# [WHAT THE TASK ASKS]
Search the data for the string "mret" and gather each line it is in.

MATERIAL FOR THE TASK: Begin

(* ===== verification/ControlPlane.v ===== *)
(** * In-memory control plane ([src/src/northgate_rmm/control_plane.py])

The object's seven attributes are the record [ControlPlane]; each method is a
computation over [world ControlPlane]. Methods that only read are functions of
the record. *)
From stdpp Require Import prelude strings gmap sorting pretty ssreflect.
From S2P Require Import Prelude Uuid PyTime Json Domain.

Set Warnings "-clear-no-such-hyp".

Record ControlPlane := mkCP {
  cp_endpoints : gmap uuid Endpoint;
  cp_identities : gmap uuid EndpointIdentity;
  cp_fingerprints : gmap pystr uuid;
  cp_observations : list Observation;
  cp_audit_events : list AuditEvent;
  cp_seen_message_ids : gset uuid;
  cp_last_sequences : gmap (uuid * uuid) Z;
}.

(** [ControlPlane()]. *)
Definition empty_control_plane : ControlPlane := mkCP ∅ ∅ ∅ [] [] ∅ ∅.

(** Attribute updates. *)
Definition set_endpoint (k : uuid) (e : Endpoint) (c : ControlPlane) : ControlPlane :=
  mkCP (<[k := e]> (cp_endpoints c)) (cp_identities c) (cp_fingerprints c)
    (cp_observations c) (cp_audit_events c) (cp_seen_message_ids c) (cp_last_sequences c).
Definition set_identity (k : uuid) (i : EndpointIdentity) (c : ControlPlane) : ControlPlane :=
  mkCP (cp_endpoints c) (<[k := i]> (cp_identities c)) (cp_fingerprints c)
    (cp_observations c) (cp_audit_events c) (cp_seen_message_ids c) (cp_last_sequences c).
Definition set_fingerprint (f : pystr) (k : uuid) (c : ControlPlane) : ControlPlane :=
  mkCP (cp_endpoints c) (cp_identities c) (<[f := k]> (cp_fingerprints c))
    (cp_observations c) (cp_audit_events c) (cp_seen_message_ids c) (cp_last_sequences c).
Definition append_audit (a : AuditEvent) (c : ControlPlane) : ControlPlane :=
  mkCP (cp_endpoints c) (cp_identities c) (cp_fingerprints c) (cp_observations c)
    (cp_audit_events c ++ [a]) (cp_seen_message_ids c) (cp_last_sequences c).

(** ** Reads *)
Definition endpoint_str_leb (a b : Endpoint) : bool :=
  str_leb (uuid_str (ep_endpoint_id a)) (uuid_str (ep_endpoint_id b)).
Definition endpoint_id_leb (a b : Endpoint) : bool :=
  uuid_leb (ep_endpoint_id a) (ep_endpoint_id b).

(** [self._endpoints.values()]. *)
Definition endpoint_values (c : ControlPlane) : list Endpoint :=
  (map_to_list (cp_endpoints c)).*2.

Definition list_endpoints (c : ControlPlane) : list Endpoint :=
  py_sorted endpoint_str_leb (endpoint_values c).

(** [after is None or endpoint.endpoint_id > after]. *)
Definition after_cursor (after : option uuid) (e : Endpoint) : bool :=
  match after with None => true | Some a => uuid_gtb (ep_endpoint_id e) a end.

(** [nsmallest(n, items, key)] is documented as [sorted(items, key)[:n]]. *)
Definition list_endpoint_page (c : ControlPlane) (after : option uuid) (limit : Z)
    : result (list Endpoint) :=
  raise_if (negb ((1 <=? limit) && (limit <=? 1000)))%Z
    (verr "endpoint page limit is invalid");;
  let candidates := filter (λ e, after_cursor after e = true) (endpoint_values c) in
  Ok (take (Z.to_nat limit) (py_sorted endpoint_id_leb candidates)).

Definition get_endpoint (c : ControlPlane) (endpoint_id : uuid) : result Endpoint :=
  match cp_endpoints c !! endpoint_id with
  | Some e => Ok e
  | None => Raise (NotFoundError (py "endpoint does not exist"))
  end.

Definition get_identity (c : ControlPlane) (identity_id : uuid) : result EndpointIdentity :=
  match cp_identities c !! identity_id with
  | Some i => Ok i
  | None => Raise (NotFoundError (py "identity does not exist"))
  end.

(** The health of an endpoint from its last receipt time. *)
Definition derive_health (freshness : FreshnessPolicy) (now : datetime)
    (last : option datetime) : EndpointHealth :=
  match last with
  | None => OFFLINE
  | Some l =>
    let age := Z.max (dt_sub now l) 0 in
    if (age <=? online_for freshness)%Z then ONLINE
    else if (age <=? stale_for freshness)%Z then STALE
    else OFFLINE
  end.

Definition endpoint_status (c : ControlPlane) (endpoint_id : uuid) (now : datetime)
    (policy : option FreshnessPolicy) : result EndpointStatus :=
  require_aware now (py "now");;
  endpoint ← get_endpoint c endpoint_id;
  identity ← get_identity c (ep_identity_id endpoint);
  let freshness := default default_FreshnessPolicy policy in
  let last := ep_last_heartbeat_at endpoint in
  Ok (mkEndpointStatus endpoint_id (ei_status identity)
        (derive_health freshness now last) last).

(** ** Writes *)
Abbreviation CP := (M (world ControlPlane)).

Definition _audit (server_time : datetime) (actor_type actor_id subject action decision
    reason : pystr) (correlation_id : uuid) (metadata : list (pystr * pystr)) : CP unit :=
  event_id ← uuid4;
  upd (append_audit (mkAuditEvent event_id server_time actor_type actor_id subject action
         decision reason correlation_id (py_sorted pair_leb metadata))).

(** [_reject]: audit the rejection, then raise [error_type(reason)]. *)
Definition _reject {A} (identity_id endpoint_id : uuid) (action reason : pystr)
    (correlation_id : uuid) (received_at : datetime) (error_type : pystr → exn) : CP A :=
  _audit received_at (py "endpoint_identity") (uuid_str identity_id)
    (py "endpoint:" ++ uuid_str endpoint_id) action (py "rejected") reason
    correlation_id [];;
  raise (error_type reason).

Definition record_operator_access (actor_id subject action decision reason : pystr)
    (correlation_id : uuid) (now : datetime) (metadata : list (pystr * pystr)) : CP unit :=
  lift (require_aware now (py "now"));;
  lift (raise_if (empty_or_longer actor_id 512) (verr "operator audit actor is invalid"));;
  lift (raise_if (empty_or_longer subject 512) (verr "operator audit subject is invalid"));;
  lift (raise_if (empty_or_longer action 128) (verr "operator audit action is invalid"));;
  lift (raise_if (negb (bool_decide (decision ∈ [py "accepted"; py "rejected"])))
          (verr "operator audit decision is invalid"));;
  lift (raise_if (empty_or_longer reason 512) (verr "operator audit reason is invalid"));;
  lift (raise_if ((8 <? Z.of_nat (length metadata))%Z
                  || existsb (λ m, empty_or_longer m.1 64 || (512 <? str_len m.2)%Z) metadata)
          (verr "operator audit metadata is invalid"));;
  _audit now (py "human_operator") actor_id subject action decision reason
    correlation_id metadata.

Definition enroll_synthetic_endpoint (display_name : pystr) (platform : Platform)
    (architecture public_key_fingerprint : pystr) (now : datetime) (actor_id : pystr)
    : CP (Endpoint * EndpointIdentity) :=
  lift (require_aware now (py "now"));;
  c ← get;
  lift (raise_if (bool_decide (is_Some (cp_fingerprints c !! public_key_fingerprint)))
          (verr "fingerprint is already enrolled"));;
  endpoint_id ← uuid4;
  identity_id ← uuid4;
  identity ← lift (new_EndpointIdentity identity_id endpoint_id public_key_fingerprint now
                     ACTIVE None None);
  endpoint ← lift (new_Endpoint endpoint_id display_name platform architecture identity_id
                     now None None);
  upd (set_identity identity_id identity);;
  upd (set_endpoint endpoint_id endpoint);;
  upd (set_fingerprint public_key_fingerprint identity_id);;
  correlation_id ← uuid4;
  _audit now (py "operator") actor_id (py "endpoint:" ++ uuid_str endpoint_id)
    (py "endpoint.enroll") (py "accepted") (py "synthetic Phase 1 enrollment")
    correlation_id [(py "identity_id", uuid_str identity_id)];;
  mret (endpoint, identity).

Definition _authorize_message (authenticated_identity_id endpoint_id message_id boot_id : uuid)
    (sequence : Z) (created_at expires_at : datetime) (correlation_id : uuid)
    (received_at : datetime) (action : pystr) : CP EndpointIdentity :=
  let reject (subject : uuid) (reason : string) (error_type : pystr → exn) :=
    _reject authenticated_identity_id subject action (py reason) correlation_id received_at
      error_type in
  lift (require_aware received_at (py "received_at"));;
  c ← get;
  match cp_identities c !! authenticated_identity_id with
  | None => reject endpoint_id "unknown authenticated identity" AuthorizationError
  | Some identity =>
    let bound := ei_endpoint_id identity in
    if bool_decide (is_Some (ei_revoked_at identity)) then
      reject bound "authenticated identity is revoked" AuthorizationError
    else if bool_decide (endpoint_id ≠ bound) then
      reject endpoint_id "message endpoint does not match transport identity"
        AuthorizationError
    else
      latest ← lift (dt_add received_at MAX_CLOCK_SKEW);
      if dt_ltb latest created_at then
        reject bound "message creation time exceeds allowed clock skew" ValidationError
      else if dt_leb expires_at received_at then
        reject bound "message expired before receipt" ValidationError
      else if bool_decide (message_id ∈ cp_seen_message_ids c) then
        reject bound "message ID replayed" ReplayError
      else
        let previous := default 0%Z
          (cp_last_sequences c !! (authenticated_identity_id, boot_id)) in
        if (sequence <=? previous)%Z then
          reject bound "boot sequence replayed or out of order" ReplayError
        else mret identity
  end.

(** [_accept_message]: remember the message ID and the boot sequence, and
append the observation. *)
Definition _accept_message (identity_id boot_id : uuid) (observation : Observation) : CP unit :=
  upd (λ c, mkCP (cp_endpoints c) (cp_identities c) (cp_fingerprints c)
    (cp_observations c ++ [observation]) (cp_audit_events c)
    ({[ob_message_id observation]} ∪ cp_seen_message_ids c)
    (<[(identity_id, boot_id) := ob_sequence observation]> (cp_last_sequences c))).

Definition _audit_acceptance (identity : EndpointIdentity) (observation : Observation)
    (correlation_id : uuid) : CP unit :=
  _audit (ob_received_at observation) (py "endpoint_identity")
    (uuid_str (ei_identity_id identity))
    (py "endpoint:" ++ uuid_str (ei_endpoint_id identity))
    (ob_observation_type observation ++ py ".ingest") (py "accepted")
    (py "message contract and authorization checks passed") correlation_id
    [(py "message_id", uuid_str (ob_message_id observation));
     (py "payload_digest", ob_payload_digest observation);
     (py "sequence", int_str (ob_sequence observation))].

(** [max(received_at, last or received_at)]. *)
Definition later (received_at : datetime) (last : option datetime) : datetime :=
  dt_max received_at (default received_at last).

Definition ingest_heartbeat (authenticated_identity_id : uuid) (message : HeartbeatMessage)
    (received_at : datetime) : CP Observation :=
  let env := hm_envelope message in
  identity ← _authorize_message authenticated_identity_id (me_endpoint_id env)
    (me_message_id env) (me_boot_id env) (me_sequence env) (me_created_at env)
    (me_expires_at env) (me_correlation_id env) received_at (py "heartbeat.ingest");
  observation_id ← uuid4;
  observation ← lift (new_Observation observation_id (ei_endpoint_id identity)
    (me_message_id env) (py "heartbeat") 1 (me_created_at env) received_at (me_boot_id env)
    (me_sequence env) (HeartbeatPayload_digest (hm_payload message)) None);
  _accept_message authenticated_identity_id (me_boot_id env) observation;;
  c ← get;
  endpoint ← lift (get_endpoint c (ei_endpoint_id identity));
  endpoint' ← lift (replace_endpoint endpoint
    (Some (later received_at (ep_last_receipt_at endpoint)))
    (Some (later received_at (ep_last_heartbeat_at endpoint))));
  upd (set_endpoint (ep_endpoint_id endpoint) endpoint');;
  _audit_acceptance identity observation (me_correlation_id env);;
  mret observation.

Definition ingest_inventory (authenticated_identity_id : uuid) (message : InventoryMessage)
    (received_at : datetime) : CP Observation :=
  let env := im_envelope message in
  let payload := im_payload message in
  identity ← _authorize_message authenticated_identity_id (me_endpoint_id env)
    (me_message_id env) (me_boot_id env) (me_sequence env) (me_created_at env)
    (me_expires_at env) (me_correlation_id env) received_at (py "inventory.ingest");
  c ← get;
  endpoint ← lift (get_endpoint c (ei_endpoint_id identity));
  (if bool_decide (ip_platform payload ≠ ep_platform endpoint)
      || bool_decide (ip_architecture payload ≠ ep_architecture endpoint)
   then _reject authenticated_identity_id (ei_endpoint_id identity) (py "inventory.ingest")
          (py "inventory binding does not match enrolled endpoint")
          (me_correlation_id env) received_at ValidationError
   else mret tt);;
  observation_id ← uuid4;
  observation ← lift (new_Observation observation_id (ei_endpoint_id identity)
    (me_message_id env) (py "inventory") (ip_schema_version payload) (me_created_at env)
    received_at (me_boot_id env) (me_sequence env) (InventoryPayload_digest payload) None);
  _accept_message authenticated_identity_id (me_boot_id env) observation;;
  endpoint' ← lift (replace_endpoint endpoint
    (Some (later received_at (ep_last_receipt_at endpoint)))
    (ep_last_heartbeat_at endpoint));
  upd (set_endpoint (ep_endpoint_id endpoint) endpoint');;
  _audit_acceptance identity observation (me_correlation_id env);;
  mret observation.

Definition revoke_identity (identity_id : uuid) (reason actor_id : pystr) (now : datetime)
    (correlation_id : option uuid) : CP EndpointIdentity :=
  lift (require_aware now (py "now"));;
  lift (raise_if (empty_or_longer reason 256)
          (verr "revocation reason is empty or too long"));;
  c ← get;
  identity ← lift (get_identity c identity_id);
  event_correlation_id ← match correlation_id with Some u => mret u | None => uuid4 end;
  let audit (decision : string) (why : pystr) :=
    _audit now (py "operator") actor_id (py "identity:" ++ uuid_str identity_id)
      (py "identity.revoke") (py decision) why event_correlation_id [] in
  if bool_decide (is_Some (ei_revoked_at identity)) then
    audit "no_change" (py "identity already revoked");;
    mret identity
  else
    revoked ← lift (replace_identity identity REVOKED (Some now) (Some reason));
    upd (set_identity identity_id revoked);;
    audit "accepted" reason;;
    mret revoked.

MATERIAL FOR THE TASK: End

# [OUTPUT]
  mret (endpoint, identity).
        else mret identity
  mret observation.
   else mret tt);;
  mret observation.
  event_correlation_id ← match correlation_id with Some u => mret u | None => uuid4 end;
    mret identity
    mret revoked.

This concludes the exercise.